I also see strong companies in my portfolio like Eaton Corporation (NYSE:ETN) drop close to 10% in the last couple of weeks. This company recorded a great quarter as well, highlighting the strong electrical sales, and quality use of capital that I have come to expect from Eaton. The reason for the drop in this stock is due to its global business that depends on China (showing signs of economic weakness) and Europe (what a disaster).
Despite my hate for watching the holdings that I already have in my portfolio lose precious value, I love the opportunity that is presented. I have a pretty tough stomach when it comes to withstanding short-term losses and having discipline during downturns, so I know that when I start to worry that it is time to buy.
I can still remember the churning that was going on in my stomach in early March of 2009. I had watched my holdings sink for so long that it was making me sick. I recall the thought of selling shares crossing my mind. I wanted to lock in the losses, and save myself the agony of watching any longer. I stopped myself for a moment, and realized that if I was freaking out and ready to sell, that I was bound to be one of the last people on earth to turn bearish. I took a deep breath and starting adding to my position.
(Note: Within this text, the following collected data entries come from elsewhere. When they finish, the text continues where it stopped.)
(** The counters of a report, added up over its dates, are those of the payments it
    is about, counted at once: every payment is in exactly one row, and the statuses
    add up to the payments. *)
Theorem report_conserves_payments schoolId startDate endDate payments :
  let range := buildDateRangeFilter offset startDate endDate in
  let b := s_buckets (generateReport_summary (aggregateByDate offset mongo_sum mongo_round schoolId startDate endDate payments)) in
  b = tally (List.filter (matches schoolId range) payments) /\
  (b_valid b + b_partial b + b_overpaid b + b_underpaid b + b_unknown b = b_payments b)%nat.
Proof.
  cbv zeta. set (ps := List.filter (matches schoolId (buildDateRangeFilter offset startDate endDate)) payments).
  assert (H : s_buckets (generateReport_summary (aggregateByDate offset mongo_sum mongo_round schoolId startDate endDate payments)) = tally ps).
  { unfold generateReport_summary, aggregateByDate. fold ps. rewrite summary_fold. cbn [s_buckets]. rewrite map_map. cbn [row_of r_buckets].
    rewrite <-(map_map (fun d => List.filter (fun p => row_day offset p =? d) ps) tally). change no_buckets with (tally []). rewrite fold_tally. cbn [app].
    apply tally_perm, groups_perm.
    - unfold days. rewrite js_sort_perm. apply NoDup_remove_dups.
    - apply Forall_forall. intros p Hp. unfold days. rewrite js_sort_elem, elem_of_remove_dups. by apply (list_elem_of_fmap_2 (row_day offset)). }
  rewrite H. split; [done|]. apply buckets_sum.
Qed.

(** ** Assets are never added together *)

Definition add_amount (prev : option string) (next : string) : string :=
  toExactAmountString (num_add (parseFloat (chars (default "0" prev))) (parseFloat (chars (str_or next "0")))).

Lemma fold_merge l acc a : NoDup (l.*1) ->
  foldl merge_one acc l !! a = match (list_to_map l : gmap string string) !! a with Some v => Some (add_amount (acc !! a) v) | None => acc !! a end.
Proof.
  revert acc. induction l as [|[k v] l IH]; intros acc Hn; cbn [foldl].
  { by rewrite list_to_map_nil, lookup_empty. }
  cbn [fmap list_fmap fst] in Hn. apply NoDup_cons in Hn as [Hk Hn]. rewrite IH, list_to_map_cons by done. unfold merge_one. cbn [fst snd].
  destruct (decide (k = a)) as [->|Hne].
  - rewrite !lookup_insert_eq. by rewrite not_elem_of_list_to_map_1.
  - by rewrite !lookup_insert_ne.
Qed.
I was teaching a budgeting/investing class at the time, and I had an individual tell me that they had finally given in and sold their mutual funds and bought into a fixed income fund. They had seen their retirement principal cut in half and were done with risk. I told them that now is the time to buy! I am not sure if they ended up taking my advice or not, but if they decided to stay on the sidelines, they missed out on the bounce that has brought the Dow back from the 6500 level to where it sits now around 13,000.
There are some spectacular bargains available right now. McDonald's (NYSE:MCD) is trading around the $91 range right now. It is not only the leader in the fast food industry, but is growing well this year. Google (NASDAQ:GOOG) one of the best internet plays, is trading at around $610, despite its strong numbers in reported earlier this month, with 24% growth over the same quarter a year ago. You don't have to look hard to find a great deal on quality stocks right now, so muscle your way past the reflex to purge losses and find something to buy.